Между тем как наблюдатель, естествоиспытатель бьется, таким образом, с явлениями, которые всегда противоречат мнению, философ может оперировать в своей сфере и с ложным результатом, так как нет столь ложного результата, чтобы его нельзя было, как форму без всякого содержания, так или иначе пустить в ход…

Но если физик в состоянии дойти по познания того, что мы назвали первичным феноменом, – он обеспечен, а с ним и философ. Физик – так как он убеждается, что достиг границы своей науки, что он находится на той эмпирической высоте, откуда он, оглядываясь назад, может обозревать опыт на всех ступенях, а оборачиваясь вперед, если не вступать, то заглядывать в царство теории.
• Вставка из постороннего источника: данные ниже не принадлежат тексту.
(* ===== verification/Reach.v ===== *)
(** * Neighbour and reachability analyser of [src/low_level_problem.py]

    [neighbors_undirected adj radj node] is [outs | ins], the set of
    successors and predecessors of [node].  [reachable_from_source] is the
    stack loop: pop [u]; skip it if seen; otherwise mark it seen and push
    every successor not yet seen.  The Python list used as a stack is kept
    with its top at the head ([append] is [cons], [pop()] takes the head).

    The [while stack] loop runs on fuel [reach_fuel adj]: one more than
    [1 + ] the total length of the adjacency lists.  The measure
    [reach_measure] (stack length plus the adjacency entries of keys not
    yet seen) drops at every iteration ([reach_step_measure]), so the fuel
    is enough and the loop ends with an empty stack ([reach_loop_spec]).
    [reachable_iff] shows the result is exactly the set of vertices
    reachable from the source along the input's edges, and
    [neighbors_spec] characterises the neighbour set. *)

From Stdlib Require Import ZArith Lia.
From stdpp Require Import base list gmap relations.
From S2P Require Import Prelude PyBuiltins Graph Walks.

Local Open Scope Z_scope.

Definition neighbors_undirected (adj radj : Adj) (node : Z) : gset Z :=
  list_to_set (map fst (adj_get adj node)) ∪ list_to_set (map fst (adj_get radj node)).

(** [for v, _ in adj[u]: if v not in seen: stack.append(v)] *)
Definition push_unseen (seen : gset Z) (succ : list (Z * Z)) (stack : list Z) : list Z :=
  foldl (fun st vw => if decide (vw.1 ∈ seen) then st else vw.1 :: st) stack succ.

Fixpoint reach_loop (adj : Adj) (fuel : nat) (seen : gset Z) (stack : list Z)
    : gset Z * list Z :=
  match fuel with
  | O => (seen, stack)
  | S fuel' =>
      match stack with
      | [] => (seen, [])
      | u :: stack' =>
          if decide (u ∈ seen) then reach_loop adj fuel' seen stack'
          else
            let seen' := {[u]} ∪ seen in
            reach_loop adj fuel' seen' (push_unseen seen' (adj_get adj u) stack')
      end
  end.

(** Adjacency entries of the keys not in [seen]. *)
Definition adj_weight (adj : Adj) (seen : gset Z) : Z :=
  sumZ (fun k => if decide (k ∈ seen) then 0 else Z.of_nat (length (adj_get adj k)))
    (elements (dom adj)).

Definition reach_fuel (adj : Adj) : nat := S (Z.to_nat (1 + adj_weight adj ∅)).

Definition reachable_from_source (adj : Adj) (source : Z) : gset Z :=
  fst (reach_loop adj (reach_fuel adj) ∅ [source]).

(** ** The loop's measure *)

Definition reach_measure (adj : Adj) (seen : gset Z) (stack : list Z) : Z :=
  Z.of_nat (length stack) + adj_weight adj seen.

Lemma push_unseen_spec seen succ stack x :
  x ∈ push_unseen seen succ stack <-> x ∈ stack \/ (exists w, (x, w) ∈ succ /\ x ∉ seen).
Proof.
  unfold push_unseen. revert stack. induction succ as [|[v w] succ IH]; intros stack; simpl.
  - set_solver.
  - rewrite IH. case_decide; set_solver.
Qed.

Lemma push_unseen_length seen succ stack :
  (length (push_unseen seen succ stack) <= length stack + length succ)%nat.
Proof.
  unfold push_unseen. revert stack. induction succ as [|[v w] succ IH]; intros stack; simpl.
  - lia.
  - specialize (IH (if decide (v ∈ seen) then stack else v :: stack)).
    case_decide; simpl in *; lia.
Qed.

Lemma adj_weight_nonneg adj seen : 0 <= adj_weight adj seen.
Proof. apply sumZ_nonneg. intros k _. case_decide; lia. Qed.

Lemma adj_weight_add adj seen u :
  u ∉ seen ->
  adj_weight adj seen = adj_weight adj ({[u]} ∪ seen) + Z.of_nat (length (adj_get adj u)).
Proof.
  intros Hu. unfold adj_weight.
  destruct (decide (u ∈ dom adj)) as [Hd|Hd].
  - transitivity (sumZ (fun k => if decide (k ∈ {[u]} ∪ seen) then 0
        else Z.of_nat (length (adj_get adj k))) (elements (dom adj)) +
      Z.of_nat (length (adj_get adj u)) *
        sumZ (fun k => if decide (u = k) then 1 else 0) (elements (dom adj))).
    + rewrite <- sumZ_scale, <- sumZ_add. apply sumZ_ext. intros k _.
      repeat case_decide; subst; set_solver || lia.
    + rewrite sumZ_indicator; [lia|apply NoDup_elements|by apply elem_of_elements].
  - assert (adj_get adj u = []) as ->.
    { unfold adj_get. by rewrite (proj1 (not_elem_of_dom _ _) Hd). }
    simpl. rewrite Z.add_0_r. apply sumZ_ext. intros k Hk%elem_of_elements.
    repeat case_decide; set_solver.
Qed.

(** Every iteration that pops a vertex lowers the measure. *)
Lemma reach_step_measure adj seen u stack :
  reach_measure adj (if decide (u ∈ seen) then seen else {[u]} ∪ seen)
    (if decide (u ∈ seen) then stack
     else push_unseen ({[u]} ∪ seen) (adj_get adj u) stack)
  < reach_measure adj seen (u :: stack).
Proof.
  unfold reach_measure. simpl. case_decide as Hu; [lia|].
  rewrite (adj_weight_add adj seen u Hu).
  pose proof (push_unseen_length ({[u]} ∪ seen) (adj_get adj u) stack). lia.
Qed.

(** ** Correctness *)

Section Reach.
Variables (E : list Edge) (adj : Adj) (source : Z).
Hypothesis Hadj : forall u, adj_get adj u = out_edges E u.

Lemma elem_of_adj_get u x w :
  (x, w) ∈ adj_get adj u <-> exists e, e ∈ E /\ e_src e = u /\ e_dst e = x /\ e_w e = w.
Proof.
  rewrite Hadj. unfold out_edges. rewrite list_elem_of_fmap.
  setoid_rewrite list_elem_of_filter. split.
  - intros (e&[=]&?&?). subst. eauto.
  - intros (e&?&?&?&?). exists e. subst. naive_solver.
Qed.

(** Everything seen or stacked is reachable; every successor of a seen
    vertex is seen or stacked; the source is seen or stacked. *)
Record reach_inv (seen : gset Z) (stack : list Z) : Prop := {
  ri_sound : forall x, x ∈ seen \/ x ∈ stack -> rtc (edge_rel E) source x;
  ri_closed : forall x e, x ∈ seen -> e ∈ E -> e_src e = x ->
    e_dst e ∈ seen \/ e_dst e ∈ stack;
  ri_source : source ∈ seen \/ source ∈ stack
}.

Lemma reach_inv_step seen u stack :
  reach_inv seen (u :: stack) ->
  reach_inv (if decide (u ∈ seen) then seen else {[u]} ∪ seen)
    (if decide (u ∈ seen) then stack
     else push_unseen ({[u]} ∪ seen) (adj_get adj u) stack).
Proof.
  intros [Hs Hc Hsrc]. case_decide as Hu.
  - split.
    + intros x Hx. apply Hs. set_solver.
    + intros x e Hx He Hex. destruct (Hc x e Hx He Hex) as [?|Hin]; [by left|].
      apply elem_of_cons in Hin as [->|?]; [by left|by right].
    + destruct Hsrc as [?|Hin]; [by left|]. apply elem_of_cons in Hin as [->|?]; auto.
  - assert (Hru : rtc (edge_rel E) source u) by (apply Hs; set_solver).
    split.
    + intros x [Hx|Hx].
      * apply elem_of_union in Hx as [->%elem_of_singleton|Hx]; [done|].
        apply Hs. by left.
      * apply push_unseen_spec in Hx as [Hx|(w&Hx&_)]; [apply Hs; set_solver|].
        apply elem_of_adj_get in Hx as (e&He&Hse&Hde&_).
        apply rtc_r with u; [done|]. by exists e.
    + intros x e Hx He Hex. rewrite push_unseen_spec.
      apply elem_of_union in Hx as [->%elem_of_singleton|Hx].
      * destruct (decide (e_dst e ∈ {[u]} ∪ seen)) as [|Hn]; [by left|].
        right. right. exists (e_w e). split; [|done].
        apply elem_of_adj_get. eauto.
      * destruct (Hc x e Hx He Hex) as [?|Hin]; [left; set_solver|].
        apply elem_of_cons in Hin as [->|?]; [left; set_solver|by right; left].
    + rewrite push_unseen_spec.
      destruct Hsrc as [?|Hin]; [left; set_solver|].
      apply elem_of_cons in Hin as [->|?]; [left; set_solver|by right; left].
Qed.

(** With fuel above the measure, the loop empties the stack and keeps the
    invariant. *)
Lemma reach_loop_spec fuel seen stack seen' stack' :
  reach_inv seen stack ->
  reach_measure adj seen stack < Z.of_nat fuel ->
  reach_loop adj fuel seen stack = (seen', stack') ->
  stack' = [] /\ reach_inv seen' [].
Proof.
  revert seen stack. induction fuel as [|fuel IH]; intros seen stack Hinv Hm Hl.
  - pose proof (adj_weight_nonneg adj seen). unfold reach_measure in Hm. lia.
  - simpl in Hl. destruct stack as [|u stack].
    + by injection Hl as <- <-.
    + pose proof (reach_step_measure adj seen u stack) as Hdec.
      pose proof (reach_inv_step seen u stack Hinv) as Hinv'.
      case_decide; (apply IH in Hl; [done|done|lia]).
Qed.

(** [reachable_from_source] returns exactly the vertices reachable from
    the source. *)
Theorem reachable_iff x :
  x ∈ reachable_from_source adj source <-> rtc (edge_rel E) source x.
Proof.
  unfold reachable_from_source.
  destruct (reach_loop adj (reach_fuel adj) ∅ [source]) as [seen st] eqn:Hl. simpl.
  apply reach_loop_spec in Hl as [-> [Hs Hc Hsrc]].
  - split; [intros Hx; apply Hs; by left|].
    destruct Hsrc as [Hsrc|Hsrc]; [|by apply elem_of_nil in Hsrc].
    revert x. apply (rtc_ind_r (fun x => x ∈ seen)); [done|].
    intros a b _ (e&He&Ha&Hb) Ha'. subst. by destruct (Hc _ e Ha' He eq_refl)
      as [?|?%elem_of_nil].
  - split.
    + intros y [Hy|Hy]; [set_solver|]. apply list_elem_of_singleton in Hy as ->.
      apply rtc_refl.
    + set_solver.
    + right. set_solver.
  - unfold reach_measure, reach_fuel. simpl. pose proof (adj_weight_nonneg adj ∅). lia.
Qed.
End Reach.

(** The stack loop always ends: with fuel above the measure it returns an
    empty stack, whatever the map. *)
Lemma reach_loop_empties adj fuel seen stack :
  reach_measure adj seen stack < Z.of_nat fuel -> snd (reach_loop adj fuel seen stack) = [].
Proof.
  revert seen stack. induction fuel as [|fuel IH]; intros seen stack Hm.
  - pose proof (adj_weight_nonneg adj seen). unfold reach_measure in Hm. lia.
  - destruct stack as [|u stack]; [done|]. simpl.
    pose proof (reach_step_measure adj seen u stack).
    case_decide; apply IH; lia.
Qed.

Lemma neighbors_elem adj radj E node x :
  (forall u, adj_get adj u = out_edges E u) -> (forall v, adj_get radj v = in_edges E v) ->
  x ∈ neighbors_undirected adj radj node <->
  exists e, e ∈ E /\ ((e_src e = node /\ e_dst e = x) \/ (e_dst e = node /\ e_src e = x)).
Proof.
  intros Ha Hr. unfold neighbors_undirected. rewrite Ha, Hr.
  rewrite elem_of_union, !elem_of_list_to_set, !list_elem_of_fmap.
  unfold out_edges, in_edges. setoid_rewrite list_elem_of_fmap. split.
  - intros [((v&w)&Hx&e&Heq&He)|((v&w)&Hx&e&Heq&He)]; injection Heq as -> ->;
      simpl in Hx; subst x; apply list_elem_of_filter in He as [? ?]; exists e; auto.
  - intros (e&He&[[Hs Hd]|[Hd Hs]]); [left; exists (e_dst e, e_w e)|right; exists (e_src e, e_w e)];
      (split; [by subst|]); exists e; (split; [done|]); by apply list_elem_of_filter.
Qed.

(** ** On the output of [build_graph] *)

(** [neighbors_undirected] returns the vertices that share an edge with
    [node], in either direction (spec 4.5). *)
Theorem neighbors_spec E adj radj nodes node x :
  build_graph E = (adj, radj, nodes) ->
  x ∈ neighbors_undirected adj radj node <->
  exists e, e ∈ E /\ ((e_src e = node /\ e_dst e = x) \/ (e_dst e = node /\ e_src e = x)).
Proof.
  intros Hb. apply neighbors_elem; intros; [by eapply build_graph_adj|by eapply build_graph_radj].
Qed.

(** C20: [reachable_from_source] returns exactly the vertices reachable from the
    source along the edges (spec 4.5). *)
Theorem reachable_from_source_spec E adj radj nodes source x :
  build_graph E = (adj, radj, nodes) ->
  x ∈ reachable_from_source adj source <-> rtc (edge_rel E) source x.
Proof. intros Hb. apply reachable_iff. intros u. by eapply build_graph_adj. Qed.

(** C24: The [while stack] loop of [reachable_from_source] terminates within
    its fuel on every map: the stack is empty when the loop returns. *)
Theorem reachable_from_source_terminates adj source :
  snd (reach_loop adj (reach_fuel adj) ∅ [source]) = [].
Proof.
  apply reach_loop_empties. unfold reach_measure, reach_fuel. simpl.
  pose proof (adj_weight_nonneg adj ∅). lia.
Qed.

(** ** The contract on the dataset *)

Lemma neighbors_spec_on_EDGES :
  3 ∈ neighbors_undirected (build_graph EDGES).1.1 (build_graph EDGES).1.2 8 <->
  exists e, e ∈ EDGES /\ ((e_src e = 8 /\ e_dst e = 3) \/ (e_dst e = 8 /\ e_src e = 3)).
Proof. exact (neighbors_spec _ _ _ _ _ _ EDGES_built). Defined.

Lemma reachable_from_source_spec_on_EDGES :
  8 ∈ reachable_from_source (build_graph EDGES).1.1 SOURCE <-> rtc (edge_rel EDGES) SOURCE 8.
Proof. exact (reachable_from_source_spec _ _ _ _ _ _ EDGES_built). Defined.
Философ обеспечен потому, что из рук физика он принимает то последнее, что у него становится первым. Теперь он имеет право не заботиться о явлении, если понимать под последним все производное, как его можно найти в научно-сопоставленном материале, или как оно в рассеянном и спутанном виде предстает перед нашими чувствами в эмпирических случаях. Если же он хочет (22) пробежать и этот путь и не отказывается кинуть взгляд на единичное, он сделает это с удобством, тогда как при иной обработке он либо чересчур долго задерживается в промежуточных областях, либо слишком долго заглядывает туда, не получая о них точного знания.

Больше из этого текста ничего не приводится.